• ACTIVITY:
Identify, in the records below, every line where the string "Hlen" appears, and copy each such line.

┄┄┄┄┄┄

Lemma left_loop_reads pieces fuel data body left rs s :
  Forall (fun d => d <> [] /\ (length d <= String.length data)%nat) pieces ->
  left = Z.of_nat (length (concat pieces)) -> left < 2 ^ 31 -> (length pieces <= fuel)%nat ->
  reads s = ((RData <$> pieces) ++ rs)%list ->
  exists data', String.length data' = String.length data /\
    left_loop fuel data body left s =
      (Val (Some (data', body ++ string_of (concat pieces))), set_reads rs s).
Proof.
  revert fuel data body left s.
  induction pieces as [|d pieces IH]; intros fuel data body left s Hp -> Hl Hf Hr.
  - exists data. split; [done|]. simpl concat. change (string_of []) with "". rewrite string_app_nil.
    destruct fuel; simpl; by (destruct s; simpl in Hr; subst).
  - apply list.Forall_cons in Hp as [[Hd Hdl] Hp]. destruct fuel as [|fuel]; [simpl in Hf; lia|].
    simpl concat in *. rewrite length_app in *. assert (length d <> 0)%nat by (by destruct d).
    cbn [left_loop]. rewrite (proj2 (Z.leb_gt _ _)) by lia.
    assert (Hro : read_once s = (Val (RData d), set_reads ((RData <$> pieces) ++ rs)%list s))
      by (unfold read_once; by rewrite Hr).
    rewrite (st_bind_val _ _ _ _ _ Hro), decide_False by done.
    rewrite (lift_bind _ _ _ _ (overwrite_front data (string_of d) ltac:(by rewrite string_of_length))).
    rewrite swrap_small by (unfold in_s; lia).
    set (data1 := string_of d ++ _).
    assert (Hd1 : String.length data1 = String.length data)
      by (unfold data1; rewrite string_length_app, str_drop_length, string_of_length by
            (rewrite string_of_length; lia); lia).
    destruct (IH fuel data1 (body ++ string_of d) (Z.of_nat (length d + length (concat pieces)) -
        Z.of_nat (length d)) (set_reads ((RData <$> pieces) ++ rs)%list s)) as (data' & H1 & H2);
      [by rewrite Hd1|lia|lia|simpl in Hf; lia|done|].
    exists data'. split; [by rewrite H1|]. rewrite H2, string_of_app, string_app_assoc. done.
Qed.

Section Chunks.
Context (buff_size : Z) (Hbuff : 0 < buff_size < 2 ^ 31 - 1).

(** The line [h] and [rest] come with one read. *)
Lemma parse_size fuel P x data h rest n rs s :
  len data = buff_size + 1 -> size_ok h n -> 0 <= n < 2 ^ 31 ->
  len (h ++ CRLF ++ rest) <= buff_size ->
  reads s = RData (bytes_of (h ++ CRLF ++ rest)) :: rs ->
  exists c data',
    parse_loop buff_size (S fuel) (P, mkData x 0) data 0 true s =
      (Val (Some ((c, mkData (if n <=? 0 then x else rsp_setReason x h) 0), data', len rest)),
       set_reads rs s) /\
    str_take (String.length rest) data' = rest /\ len data' = buff_size + 1 /\
    content_len c = n /\ chunks_done c = (if n <=? 0 then 1 else 0).
Proof.
  intros Hd (Hne & Hh & Hn) Hr Hl Hrs. subst n.
  assert (Hhl : 0 < len h) by (destruct h; [done|simpl; lia]).
  assert (Hlen : len (h ++ CRLF ++ rest) = len h + 2 + len rest)
    by (rewrite !string_length_app; simpl; lia).
  destruct (parse_more_empty buff_size Hbuff (P, mkData x 0) data (h ++ CRLF ++ rest) rs s true Hd)
    as (beyond & Hbl & Hstep); [by destruct h|done|done|].
  rewrite !string_app_assoc in Hstep, Hbl.
  destruct (execute_chunk (P, mkData x 0) h rest beyond Hne Hh Hr) as (c & E & Hc & H1 & H2);
    [rewrite Hbl; lia|].
  set (P' := (c, _)) in E.
  assert (EP : P' = (c, mkData (if hex_value h <=? 0 then x else rsp_setReason x h) 0))
    by (unfold P'; by destruct (hex_value h <=? 0)).
  rewrite EP in *. clearbody P'.
  match goal with |- context [mkData ?y 0] => destruct (finished_spec c y Hc) as [Hf He] end.
  assert (Hcr : len (h ++ CRLF) = len h + 2) by (rewrite string_length_app; simpl; lia).
  assert (Ea : h ++ CRLF ++ rest ++ String NUL beyond = ((h ++ CRLF) ++ rest) ++ String NUL beyond)
    by (by rewrite !string_app_assoc).
  eexists c, _. split_and!.
  - apply parse_loop_once; [|done]. rewrite (Hstep _ _ _ E He ltac:(lia)). do 4 f_equal. lia.
  - rewrite Ea, <- string_app_assoc. apply memmove_rest.
  - rewrite memmove_front_length; [done| |]; apply Nat2Z.inj_le; rewrite ?Hbl, ?Hlen, ?Hcr; lia.
  - done.
  - done.
Qed.
(** A buffer that begins with a whole chunk and the end of its line. *)
Lemma chunk_data_whole fuel data body d s :
  str_take (String.length (d ++ CRLF)) data = d ++ CRLF -> len data = buff_size + 1 ->
  len d + 2 <= buff_size ->
  exists data', chunk_data fuel (len d) data body (len (d ++ CRLF)) s =
    (Val (Some (data', 0, body ++ d)), s) /\ len data' = buff_size + 1.
Proof.
  intros Ht Hd Hl.
  assert (Hdl : len (d ++ CRLF) = len d + 2) by (rewrite string_length_app; simpl; lia).
  unfold chunk_data. rewrite Hdl, Z.add_simpl_r, swrap_small, Z.leb_refl by (unfold in_s; lia).
  rewrite wrap_small by (unfold in_u; lia). rewrite (lift_bind _ d).
  - eexists. rewrite Z.sub_diag. split; [reflexivity|]. rewrite memmove_front_length; lia.
  - unfold std_string. rewrite (proj2 (Z.leb_gt _ _)), (proj2 (Z.ltb_ge _ _)), Nat2Z.id by lia.
    f_equal. rewrite <- (str_take_take _ (String.length (d ++ CRLF))), Ht by lia. apply str_take_app.
Qed.

(** A buffer that holds the first part of a chunk: its last two bytes are dropped, and
    the end of the line counts for the chunk. *)
Lemma chunk_data_cut fuel data body d1 n pieces rs s :
  str_take (String.length d1) data = d1 -> len data = buff_size + 1 ->
  2 <= len d1 <= buff_size -> len d1 <= n < 2 ^ 31 ->
  Z.of_nat (length (concat pieces)) = n - len d1 + 2 -> n - len d1 + 2 < 2 ^ 31 ->
  Forall (fun d => d <> [] /\ Z.of_nat (length d) <= buff_size) pieces ->
  (length pieces <= fuel)%nat -> reads s = ((RData <$> pieces) ++ rs)%list ->
  exists data', chunk_data fuel n data body (len d1) s =
    (Val (Some (data', 0, body ++ str_take (String.length d1 - 2) d1 ++ string_of (concat pieces))),
     set_reads rs s) /\ len data' = buff_size + 1.
Proof.
  intros Ht Hd H1 Hn Hp Hl Hf Hfuel Hr. unfold chunk_data.
  rewrite swrap_small by (unfold in_s; lia). rewrite (proj2 (Z.leb_gt _ _)) by lia.
  rewrite (lift_bind _ (str_take (String.length d1 - 2) d1)).
  - destruct (left_loop_reads pieces fuel data (body ++ str_take (String.length d1 - 2) d1)
      (n - (len d1 - 2)) rs s) as (data' & Hd' & E); [|lia|lia|done|done|].
    { eapply list.Forall_impl; [exact Hf|]. cbv beta. intros d [? ?]. split; [done|lia]. }
    exists data'. split; [|lia]. rewrite swrap_small by (unfold in_s; lia).
    rewrite (st_bind_val _ _ _ _ _ E), string_app_assoc. done.
  - unfold std_string. rewrite wrap_small by (unfold in_u; lia).
    rewrite (proj2 (Z.leb_gt _ _)), (proj2 (Z.ltb_ge _ _)) by lia.
    replace (Z.to_nat (len d1 - 2)) with (String.length d1 - 2)%nat by lia.
    f_equal. by rewrite <- (str_take_take _ (String.length d1)), Ht by lia.
Qed.

(** One round of the loop. *)
Lemma chunk_loop_step fuel P x data body c rs s :
  chunk_ok buff_size c -> len data = buff_size + 1 ->
  reads s = (chunk_reads c ++ rs)%list ->
  exists P' data', len data' = buff_size + 1 /\
    chunk_loop buff_size (S fuel) (P, mkData x 0) data body 0 s =
    chunk_loop buff_size fuel (P', mkData (rsp_setReason x (size_text c)) 0) data'
      (body ++ chunk_got c) 0 (set_reads rs s).
Proof.
  intros Hc Hd Hr. destruct c as [h d|h d1 d2 pieces].
  - destruct Hc as (Hs & Hne & Hl).
    assert (Hll : len (h ++ CRLF ++ d ++ CRLF) = len h + 4 + len d)
      by (rewrite !string_length_app; simpl; lia).
    assert (0 < len d) by (destruct d; [done|simpl; lia]).
    destruct (parse_size (length (reads s)) P x data h (d ++ CRLF) (len d) rs s Hd Hs)
      as (P' & data' & E & E1 & E2 & E3 & E4); [lia|done|done|].
    rewrite (proj2 (Z.leb_gt _ _)) in E, E4 by lia.
    destruct (chunk_data_whole (length rs) data' body d (set_reads rs s) E1 E2 ltac:(lia))
      as (data'' & E5 & E6).
    exists P', data''. split; [done|]. cbn [chunk_loop].
    rewrite gets_bind, (st_bind_val _ _ _ _ _ E), gets_bind. cbn [reads set_reads fst].
    rewrite E3, (st_bind_val _ _ _ _ _ E5), E4. done.
  - destruct Hc as (Hs & Hl & H2 & Hb & Hp & Hf).
    assert (Hll : len (h ++ CRLF ++ d1) = len h + 2 + len d1)
      by (rewrite !string_length_app; simpl; lia).
    destruct (parse_size (length (reads s)) P x data h d1 (len d1 + len d2)
      ((RData <$> pieces) ++ rs) s Hd Hs) as (P' & data' & E & E1 & E2 & E3 & E4);
      [lia|done|done|].
    rewrite (proj2 (Z.leb_gt _ _)) in E, E4 by lia.
    assert (Hpl : length (concat pieces) = (String.length d2 + 2)%nat)
      by (rewrite <- string_of_length, Hp, string_length_app; done).
    destruct (chunk_data_cut (length ((RData <$> pieces) ++ rs)) data' body d1 (len d1 + len d2) pieces
      rs (set_reads ((RData <$> pieces) ++ rs)%list s) E1 E2) as (data'' & E5 & E6);
      [lia|lia|lia|lia|done|rewrite length_app, length_fmap; lia|done|].
    exists P', data''. split; [done|]. cbn [chunk_loop].
    rewrite gets_bind, (st_bind_val _ _ _ _ _ E), gets_bind. cbn [reads set_reads fst].
    rewrite E3, (st_bind_val _ _ _ _ _ E5), E4, Hp. done.
Qed.

Lemma chunk_loop_ends fuel P x data body h rs s :
  size_ok h 0 -> len data = buff_size + 1 -> len (h ++ CRLF ++ CRLF) <= buff_size ->
  reads s = RData (bytes_of (h ++ CRLF ++ CRLF)) :: rs ->
  exists P', chunk_loop buff_size (S fuel) (P, mkData x 0) data body 0 s =
    (Val (Some ((P', mkData x 0), body)), set_reads rs s).
Proof.
  intros Hs Hd Hl Hr.
  destruct (parse_size (length (reads s)) P x data h CRLF 0 rs s Hd Hs)
    as (P' & data' & E & E1 & E2 & E3 & E4); [lia|done|done|].
  simpl in E, E4. destruct (chunk_data_whole (length rs) data' body "" (set_reads rs s) E1 E2)
    as (data'' & E5 & _); [rewrite !string_length_app in Hl; simpl in *; lia|].
  exists P'. cbn [chunk_loop]. rewrite gets_bind, (st_bind_val _ _ _ _ _ E), gets_bind.
  cbn [reads set_reads fst]. rewrite E3. change 0 with (len "") at 1.
  change 2 with (len CRLF). rewrite (st_bind_val _ _ _ _ _ E5), E4, string_app_nil. done.
Qed.

Lemma chunk_loop_all cs fuel P x data body h rs s :
  Forall (chunk_ok buff_size) cs -> size_ok h 0 -> len (h ++ CRLF ++ CRLF) <= buff_size ->
  len data = buff_size + 1 -> (length cs < fuel)%nat ->
  reads s = (concat (chunk_reads <$> cs) ++ RData (bytes_of (h ++ CRLF ++ CRLF)) :: rs)%list ->
  exists P', chunk_loop buff_size fuel (P, mkData x 0) data body 0 s =
    (Val (Some ((P', mkData (renamed cs x) 0), body ++ joined cs)), set_reads rs s).
Proof.
  intros Hcs Hh Hl. revert fuel P x data body s.
  induction cs as [|c cs IH]; intros fuel P x data body s Hd Hf Hr;
    destruct fuel as [|fuel]; try (simpl in Hf; lia).
  - simpl joined. rewrite string_app_nil. by apply (chunk_loop_ends _ _ _ _ _ h).
  - apply list.Forall_cons in Hcs as [Hc Hcs]. rewrite fmap_cons in Hr. simpl concat in Hr.
    rewrite <- app_assoc in Hr.
    destruct (chunk_loop_step fuel P x data body c _ s Hc Hd Hr) as (P' & data' & Hd' & E).
    rewrite E. destruct (IH Hcs fuel P' (rsp_setReason x (size_text c)) data' (body ++ chunk_got c)
      (set_reads (concat (chunk_reads <$> cs) ++ RData (bytes_of (h ++ CRLF ++ CRLF)) :: rs)%list s)
      Hd') as (P'' & E'); [simpl in Hf; lia|done|].
    exists P''. rewrite E'. simpl joined. by rewrite string_app_assoc.
Qed.
End Chunks.

(** C35: a response in chunks. The head announces chunks and comes with one read; the
    chunks and the last, empty one follow. Then [recvResponse] returns the response of the
    head with, as its body, what it appended for each chunk: the data of a chunk that came
    whole and alone with one read; but for a chunk that TCP cut in its data, so that the first
    read has the whole line of the size and two or more bytes of the data (perhaps all) and
    nothing behind it, and the rest came in pieces that end with the end of the line behind the
    data, it is the data without the last two bytes of the first read, and with the end of the line behind
    it. (Every read fits the buffer, the sizes are plain hexadecimal numbers, and no other cuts
    are covered.) The reason phrase is the text of the last size. *)
Theorem recv_chunked lexical_cast buff_size garbage buffer r cs h rs s
    (Hbuff : 0 < buff_size < 2 ^ 31 - 1) (Hbuffer : len buffer = buff_size + 1)
    (Hr : sendable r) (Hk : existsb chunk_header (response_headers r) = true)
    (Hfit : len (head_text r) <= buff_size)
    (Hcs : Forall (chunk_ok buff_size) cs) (Hlast : size_ok h 0)
    (Hlastfit : len (h ++ CRLF ++ CRLF) <= buff_size)
    (Hreads : reads s =
      (RData (bytes_of (head_text r)) :: concat (chunk_reads <$> cs) ++
       RData (bytes_of (h ++ CRLF ++ CRLF)) :: rs)%list) :
  recvResponse lexical_cast buff_size garbage buffer s =
    (Val (Some (rsp_setBody (renamed cs (received r)) (joined cs))), set_reads rs s).
Proof.
  rewrite <- (string_app_nil (head_text r)) in Hfit, Hreads.
  destruct (parse_head buff_size Hbuff (length (reads s)) garbage buffer r "" _ s Hbuffer Hr Hfit
    Hreads) as (c & data & E & _ & Hd & Hc).
  set (s1 := set_reads _ s) in E.
  assert (Hn : (length cs < S (length (reads s)))%nat).
  { rewrite Hreads. simpl. rewrite length_app. clear -cs.
    induction cs as [|c cs IH]; [simpl; lia|]. rewrite fmap_cons. simpl concat.
    rewrite length_app. assert (0 < length (chunk_reads c))%nat by (destruct c; simpl; lia).
    simpl in *. lia. }
  destruct (chunk_loop_all buff_size Hbuff cs (S (length (reads s))) c (received r) data "" h rs s1
    Hcs Hlast Hlastfit Hd Hn eq_refl) as (P' & E').
  unfold recvResponse. rewrite gets_bind, (st_bind_val _ _ _ _ _ E). cbn [fst snd].
  rewrite Hc, Hk. change (negb (1 =? 0)) with true. cbv iota. rewrite (st_bind_val _ _ _ _ _ E').
  reflexivity.
Qed.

┄┄┄┄┄┄

• ANSWER AREA:
  assert (Hlen : len (h ++ CRLF ++ rest) = len h + 2 + len rest)
  - rewrite memmove_front_length; [done| |]; apply Nat2Z.inj_le; rewrite ?Hbl, ?Hlen, ?Hcr; lia.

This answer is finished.